Cuba and Tanzania might have moved the ball more accurately had they been pushing it with their noses instead of those sticks whose blades have a remarkable resemblance to Isao Aoki's putter.

The Indians and Spaniards surely are superior, but the play today had almost everyone whacking the ball into a herd of defenders in the hope that somebody familiar would nudge it goalward. Jack Nicklaus, Tom Watson and some others would be more creative.

Lee Revino might be a world-class field-hockey player. The swing seems rather flat, anyway -- the no-angle, curved blade hardly would be troublesome to a man who has knocked a much smaller ball more accurately swinging a Dr. Pepper bottle.

Tanzania needed all the help it could muster today, even against a team that showed the sport also is not among the priorities in athletic-passionate Cuba. If an Indian Casey Stengel had been on hand for the midmorning match, he surely would have been in agony early, muttering: Can't anyone here play this game?"

Field hockey officials undoubtedly sensed this would be one of the lowlights of the Olympics. This is probably why the program literature and talk over the public-address system concerned the sport's history instead of each team's heroics.

"People in Asia, Africa and America played games resembling modern hockey long before Christ," the fans heard as the teams warmed up. "In its present-day version, hockey appeared in the early 19th century in England, where the first national association was founded in 1886 . . . hockey has been on the Olympic program since 1908, but at the 1912 and 1924 Games, hockey tournaments were not held. However, since 1928 it has always been there."

The pregame pep talk by the Tanzanian coach was not hard to imagine: "Men, let's go out there today and see if we can get beyond midfield." Gracias may have bought extra life insurance before he left home for Moscow, but he was not in mortal danger today.

The two young chasers on either end of the field touched the ball more often than the goalies, so erratic were the shots and passes. There was one whiff, by Tanzanian Mike Michel with the ball in fine position for a shot on goal.
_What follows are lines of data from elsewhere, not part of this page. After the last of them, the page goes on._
(* ===== verification/GoNum.v ===== *)
(** * Decimal text: [fmt.Sprintf("%032d", n)] and [strconv.ParseInt(s, 10, 64)]

    The rotated files of the disk cache are named [data.%032d]; the next number is
    parsed back from the last name, and files are read in the order of
    [sort.Strings].  This file models the two conversions and shows that they
    invert each other and that zero padding makes string order numeric order. *)

From S2P Require Import Prelude.
From Stdlib Require Import Ascii.
From Stdlib Require Export SpecFloat.

(** ** Digits *)

Definition digit_char (d : Z) : ascii := ascii_of_N (Z.to_N (48 + d)).

Definition char_digit (c : ascii) : option Z :=
  let n := Z.of_N (N_of_ascii c) in
  if (48 <=? n) && (n <=? 57) then Some (n - 48) else None.

(** [width] decimal digits of [n], most significant first; [acc] is what follows. *)
Fixpoint digits_acc (width : nat) (n : Z) (acc : string) : string :=
  match width with
  | O => acc
  | S w => digits_acc w (n / 10) (String (digit_char (n mod 10)) acc)
  end.

(** [fmt.Sprintf("%032d", n)] for an int64 [n] (at most 19 digits, so 32 columns
    always suffice; the sign takes one of them). *)
Definition fmt_032d (n : Z) : string :=
  if n <? 0 then String "-" (digits_acc 31 (- n) "") else digits_acc 32 n "".

(** The digits of [s] folded into [acc]; [None] on another character. *)
Fixpoint parse_digits (s : string) (acc : Z) : option Z :=
  match s with
  | EmptyString => Some acc
  | String c s' =>
      match char_digit c with
      | Some d => parse_digits s' (10 * acc + d)
      | None => None
      end
  end.

(** [strconv.ParseInt(s, 10, bits)]: an optional sign, at least one digit, and the
    value in range; [None] stands for the error. *)
Definition ParseInt10 (bits : Z) (s : string) : option Z :=
  let '(neg, ds) :=
    match s with
    | String "+" r => (false, r)
    | String "-" r => (true, r)
    | _ => (false, s)
    end in
  match ds with
  | EmptyString => None
  | _ =>
      match parse_digits ds 0 with
      | Some v =>
          let v' := if neg then - v else v in
          if (- 2 ^ (bits - 1) <=? v') && (v' <? 2 ^ (bits - 1)) then Some v' else None
      | None => None
      end
  end.

(** ** Lemmas *)

Lemma char_digit_char d : 0 <= d <= 9 -> char_digit (digit_char d) = Some d.
Proof.
  intros H. assert (d = 0 \/ d = 1 \/ d = 2 \/ d = 3 \/ d = 4 \/ d = 5 \/ d = 6 \/ d = 7 \/ d = 8 \/ d = 9)
    as C by lia.
  destruct_or! C; subst; reflexivity.
Qed.

(** Parsing the digits of [n] in [w] columns yields [n], whatever follows. *)
Lemma parse_digits_acc w : forall n acc s,
  0 <= n < 10 ^ Z.of_nat w ->
  parse_digits (digits_acc w n s) acc = parse_digits s (acc * 10 ^ Z.of_nat w + n).
Proof.
  induction w as [|w IH]; intros n acc s Hn.
  - cbn [digits_acc]. simpl in Hn. f_equal. simpl. lia.
  - cbn [digits_acc].
    rewrite Nat2Z.inj_succ, Z.pow_succ_r in Hn by lia.
    rewrite IH by (split; [apply Z.div_pos; lia | apply Z.div_lt_upper_bound; lia]).
    cbn [parse_digits]. rewrite char_digit_char by (pose proof (Z.mod_pos_bound n 10); lia).
    f_equal. rewrite Nat2Z.inj_succ, Z.pow_succ_r by lia.
    pose proof (Z.div_mod n 10). lia.
Qed.

(** The order of the padded texts is the order of the numbers. *)
Lemma compare_digit_char a b :
  0 <= a <= 9 -> 0 <= b <= 9 -> Ascii.compare (digit_char a) (digit_char b) = (a ?= b).
Proof.
  intros Ha Hb.
  assert (a = 0 \/ a = 1 \/ a = 2 \/ a = 3 \/ a = 4 \/ a = 5 \/ a = 6 \/ a = 7 \/ a = 8 \/ a = 9)
    as C by lia.
  assert (b = 0 \/ b = 1 \/ b = 2 \/ b = 3 \/ b = 4 \/ b = 5 \/ b = 6 \/ b = 7 \/ b = 8 \/ b = 9)
    as D by lia.
  destruct_or! C; destruct_or! D; subst; reflexivity.
Qed.

Lemma compare_div_mod_10 n m :
  (n ?= m) = match n / 10 ?= m / 10 with Eq => (n mod 10 ?= m mod 10) | c => c end.
Proof.
  pose proof (Z.div_mod n 10). pose proof (Z.div_mod m 10).
  pose proof (Z.mod_pos_bound n 10). pose proof (Z.mod_pos_bound m 10).
  destruct (Z.compare_spec (n / 10) (m / 10));
    [destruct (Z.compare_spec (n mod 10) (m mod 10)) | | ];
    first [apply Z.compare_eq_iff; lia | apply Z.compare_lt_iff; lia | apply Z.compare_gt_iff; lia].
Qed.

Lemma compare_digits_acc w : forall n m s t,
  0 <= n < 10 ^ Z.of_nat w -> 0 <= m < 10 ^ Z.of_nat w ->
  String.compare (digits_acc w n s) (digits_acc w m t) =
  match n ?= m with Eq => String.compare s t | c => c end.
Proof.
  induction w as [|w IH]; intros n m s t Hn Hm.
  - simpl in Hn, Hm. replace m with n by lia. by rewrite Z.compare_refl.
  - cbn [digits_acc]. rewrite Nat2Z.inj_succ, Z.pow_succ_r in Hn, Hm by lia.
    rewrite IH by (split; [apply Z.div_pos; lia | apply Z.div_lt_upper_bound; lia]).
    rewrite (compare_div_mod_10 n m).
    destruct (n / 10 ?= m / 10); [|done|done].
    cbn [String.compare]. rewrite compare_digit_char
      by (try pose proof (Z.mod_pos_bound n 10); try pose proof (Z.mod_pos_bound m 10); lia).
    by destruct (n mod 10 ?= m mod 10).
Qed.

(** What a file number may be: an int64 that is not negative. *)
Definition seq_ok (n : Z) : Prop := 0 <= n < 2 ^ 63.

Lemma seq_ok_digits n : seq_ok n -> 0 <= n < 10 ^ Z.of_nat 32.
Proof.
  unfold seq_ok. intros [H1 H2]. split; [done|]. eapply Z.lt_trans; [exact H2|]. reflexivity.
Qed.

Lemma fmt_032d_nonneg n : seq_ok n -> fmt_032d n = digits_acc 32 n "".
Proof. intros [H _]. unfold fmt_032d. by ztest. Qed.

Lemma compare_fmt_032d n m : seq_ok n -> seq_ok m ->
  String.compare (fmt_032d n) (fmt_032d m) = (n ?= m).
Proof.
  intros Hn Hm. rewrite !fmt_032d_nonneg, compare_digits_acc by auto using seq_ok_digits.
  by destruct (n ?= m).
Qed.

Lemma digits_acc_first w : forall n s, 0 <= n ->
  exists d r, 0 <= d <= 9 /\ digits_acc (S w) n s = String (digit_char d) r.
Proof.
  induction w as [|w IH]; intros n s Hn.
  - cbn [digits_acc]. exists (n mod 10), s.
    pose proof (Z.mod_pos_bound n 10). split; [lia | done].
  - cbn [digits_acc]. apply (IH (n / 10)). apply Z.div_pos; lia.
Qed.

(** [ParseInt] reads back what [Sprintf("%032d")] printed. *)
Lemma ParseInt10_fmt_032d n : seq_ok n -> ParseInt10 64 (fmt_032d n) = Some n.
Proof.
  intros Hn. rewrite fmt_032d_nonneg by done.
  pose proof (parse_digits_acc 32 n 0 "" (seq_ok_digits n Hn)) as P.
  rewrite Z.mul_0_l, Z.add_0_l in P. cbn [parse_digits] in P.
  destruct (digits_acc_first 31 n "" (proj1 Hn)) as (d & r & Hd & E).
  unfold ParseInt10. rewrite E in *. clear E.
  assert (d = 0 \/ d = 1 \/ d = 2 \/ d = 3 \/ d = 4 \/ d = 5 \/ d = 6 \/ d = 7 \/ d = 8 \/ d = 9)
    as C by lia.
  destruct Hn as [Hn0 Hn1].
  destruct_or! C; subst;
    match type of P with context [digit_char ?d] =>
      let c := eval vm_compute in (digit_char d) in change (digit_char d) with c in * end;
    cbn -[parse_digits Z.pow Z.leb Z.ltb Z.opp]; rewrite P; cbv zeta; change (2 ^ (64 - 1)) with (2 ^ 63); by ztest.
Qed.

(** * Numbers as text: [strconv.FormatUint], [FormatInt], [%x] and [%d]

    Digits in a base up to 16, without padding, and the value that they denote. *)

(** ** Formatting *)

Definition base_digit (d : Z) : ascii := ascii_of_N (Z.to_N (if d <? 10 then 48 + d else 87 + d)).

Fixpoint digits_of (fuel : nat) (b n : Z) (acc : string) : string :=
  match fuel with
  | O => acc
  | S fuel =>
      let acc := String (base_digit (n mod b)) acc in
      if n <? b then acc else digits_of fuel b (n / b) acc
  end.

Definition FormatUint (b n : Z) : string := digits_of (S (Z.to_nat (Z.log2 n))) b n "".

(** [strconv.FormatInt(n, 10)]. *)
Definition FormatInt (n : Z) : string := if n <? 0 then String "-" (FormatUint 10 (- n)) else FormatUint 10 n.

(** ** Values *)

Definition digit_value (c : ascii) : Z :=
  let n := Z.of_N (N_of_ascii c) in if n <? 58 then n - 48 else n - 87.

Fixpoint value (b : Z) (s : string) (acc : Z) : Z :=
  match s with EmptyString => acc | String c s => value b s (acc * b + digit_value c) end.

Ltac hex_cases d :=
  assert (d = 0 \/ d = 1 \/ d = 2 \/ d = 3 \/ d = 4 \/ d = 5 \/ d = 6 \/ d = 7 \/ d = 8 \/ d = 9 \/
          d = 10 \/ d = 11 \/ d = 12 \/ d = 13 \/ d = 14 \/ d = 15) as D by lia;
  repeat destruct D as [->|D]; [..|subst d].

Lemma digit_value_base d : 0 <= d < 16 -> digit_value (base_digit d) = d.
Proof. intros H. by hex_cases d. Qed.

Lemma value_digits f b : 2 <= b <= 16 -> forall n acc, 0 <= n < b ^ Z.of_nat f ->
  (0 < f)%nat -> value b (digits_of f b n acc) 0 = value b acc n.
Proof.
  intros Hb. induction f as [|f IH]; intros n acc Hn Hf; [lia|]. cbn [digits_of].
  pose proof (Z.mod_pos_bound n b ltac:(lia)). destruct (Z.ltb_spec n b).
  - cbn [value]. rewrite digit_value_base, Z.mod_small by lia. f_equal; lia.
  - assert (n / b < b ^ Z.of_nat f).
    { apply Z.div_lt_upper_bound; [lia|]. rewrite Nat2Z.inj_succ, Z.pow_succ_r in Hn by lia. lia. }
    assert (0 < n / b) by (apply Z.div_str_pos; lia).
    rewrite IH; [|lia|]. 2:{ destruct f; [cbn in *; lia|lia]. }
    cbn [value]. rewrite digit_value_base by lia. f_equal. pose proof (Z.div_mod n b ltac:(lia)). lia.
Qed.

Lemma value_Format b n : 2 <= b <= 16 -> 0 <= n -> value b (FormatUint b n) 0 = n.
Proof.
  intros Hb Hn. unfold FormatUint. rewrite value_digits; [done|done| |lia]. split; [done|].
  destruct (Z.eq_dec n 0) as [->|N0]; [apply Z.pow_pos_nonneg; lia|].
  eapply Z.lt_le_trans; [apply Z.log2_spec; lia|]. rewrite Nat2Z.inj_succ, Z2Nat.id by apply Z.log2_nonneg.
  etrans; [apply (Z.pow_le_mono_l 2 b); lia|done].
Qed.

(** * Floating-point numbers of Go: [float64] arithmetic, conversions, sorting

    [float64] is [spec_float] with 53 bits of precision; the operations round to nearest
    even.  [sort.Float64s] orders by [less]; floats that neither precedes (the two zeros)
    keep their order here. *)

Definition fadd (a b : spec_float) : spec_float := SFadd 53 1024 a b.
Definition fsub (a b : spec_float) : spec_float := SFsub 53 1024 a b.
Definition fmul (a b : spec_float) : spec_float := SFmul 53 1024 a b.
Definition fdiv (a b : spec_float) : spec_float := SFdiv 53 1024 a b.
Definition fsqrt (a : spec_float) : spec_float := SFsqrt 53 1024 a.

(** [float64(n)]. *)
Definition float_of_int (n : Z) : spec_float := binary_normalize 53 1024 n 0 false.

Definition fzero : spec_float := S754_zero false.

Definition isNaN (f : spec_float) : bool := match f with S754_nan => true | _ => false end.

(** The order of [sort.Float64s]. *)
Definition less (a b : spec_float) : bool := SFltb a b || (isNaN a && negb (isNaN b)).

Fixpoint sort_insert (v : spec_float) (l : list spec_float) : list spec_float :=
  match l with
  | [] => [v]
  | w :: l' => if less v w then v :: l else w :: sort_insert v l'
  end.

Definition Float64s (l : list spec_float) : list spec_float :=
  fold_left (fun acc v => sort_insert v acc) l [].

(** The verb [%.0f]: the nearest integer, ties to even. *)
Definition round_int (m : positive) (e : Z) : Z :=
  if 0 <=? e then Z.shiftl (Z.pos m) e
  else
    let q := Z.shiftr (Z.pos m) (- e) in
    let r := Z.pos m - Z.shiftl q (- e) in
    let half := Z.shiftl 1 (- e - 1) in
    if (half <? r) || ((r =? half) && Z.odd q) then q + 1 else q.

Definition fmt_f0 (f : spec_float) : string :=
  match f with
  | S754_zero s => if s then "-0" else "0"
  | S754_infinity s => if s then "-Inf" else "+Inf"
  | S754_nan => "NaN"
  | S754_finite s m e =>
      let d := FormatUint 10 (round_int m e) in
      if s then String.append "-" d else d
  end.

Lemma sort_insert_perm v l : sort_insert v l ≡ₚ v :: l.
Proof.
  induction l as [|w l IH]; [done|]. cbn. destruct (less v w); [done|]. rewrite IH. apply perm_swap.
Qed.

Lemma Float64s_perm l : Float64s l ≡ₚ l.
Proof.
  unfold Float64s. change l with ([] ++ l) at 2. generalize (@nil spec_float) as acc.
  induction l as [|v l IH]; intros acc; cbn; [by rewrite app_nil_r|].
  rewrite IH, sort_insert_perm. apply Permutation_middle.
Qed.

(** *** Comparisons: what is not below is above or equal, unless one is NaN *)

Lemma SFcompare_swap a b : SFcompare b a = CompOpp <$> SFcompare a b.
Proof.
  destruct a as [[]|[]| |[] m e], b as [[]|[]| |[] m' e']; try done; cbn;
    rewrite (Z.compare_antisym e' e); destruct (e' ?= e)%Z; cbn; try done;
    change (PosDef.Pos.compare_cont Eq) with Pos.compare; by rewrite (Pos.compare_antisym m' m), ?CompOpp_involutive.
Qed.

Lemma SFltb_false a b : SFltb a b = false -> isNaN a = true \/ isNaN b = true \/ SFleb b a = true.
Proof.
  unfold SFltb, SFleb. rewrite (SFcompare_swap a b). intros H.
  destruct (isNaN a) eqn:Na; [by left|]. destruct (isNaN b) eqn:Nb; [by right; left|].
  destruct (SFcompare a b) as [[]|] eqn:E; try done; [by right; right..|].
  destruct a, b; try done; cbn in E; repeat case_match; done.
Qed.

Lemma SFleb_false a b : SFleb a b = false -> isNaN a = true \/ isNaN b = true \/ SFltb b a = true.
Proof.
  unfold SFltb, SFleb. rewrite (SFcompare_swap a b). intros H.
  destruct (isNaN a) eqn:Na; [by left|]. destruct (isNaN b) eqn:Nb; [by right; left|].
  destruct (SFcompare a b) as [[]|] eqn:E; try done; [by right; right..|].
  destruct a, b; try done; cbn in E; repeat case_match; done.
Qed.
Gracias has the build of a light heavyweight fighter and the only goals he allowed came on a penalty shot and what are known as short corners. It is a term apparently borrowed from soccer, for one of the players puts the ball on the opposition's goal line and bats it toward teammates scattered around a semicircle about 15 yards away.

When the ball arrives at one teammate, he stops it with his hand and another comes immediately and whomps it toward the goal. Two defenders who have been cowering in the goal mouth with the keeper dash toward the shooter while he is winding up and try and stop the struck ball and also stay alive.

With such confusion in front of him, the goalie can scarcely hope to stop a high percentage of those shots. But Cuba was successful defending every one today, in part because the Tanzanians had trouble stopping the ball with their hands.

For most of the game, Gracias seemed to be playing well. A few times he left his spot near the net, dashed toward a Cuban on a breakaway and smothered the ball, but late in the game, Gracias left too great an opening on a shot that bounced wide of the net and a Swedish hockey junkie muttered: "Now I know why he gave up 30."

Still, when the 4-0 Cuban victory ended, Gracias could be seen with a small smile on his face as the players were leaving the field. It was not a smile of satisfaction, but perhaps Gracias had expected worse.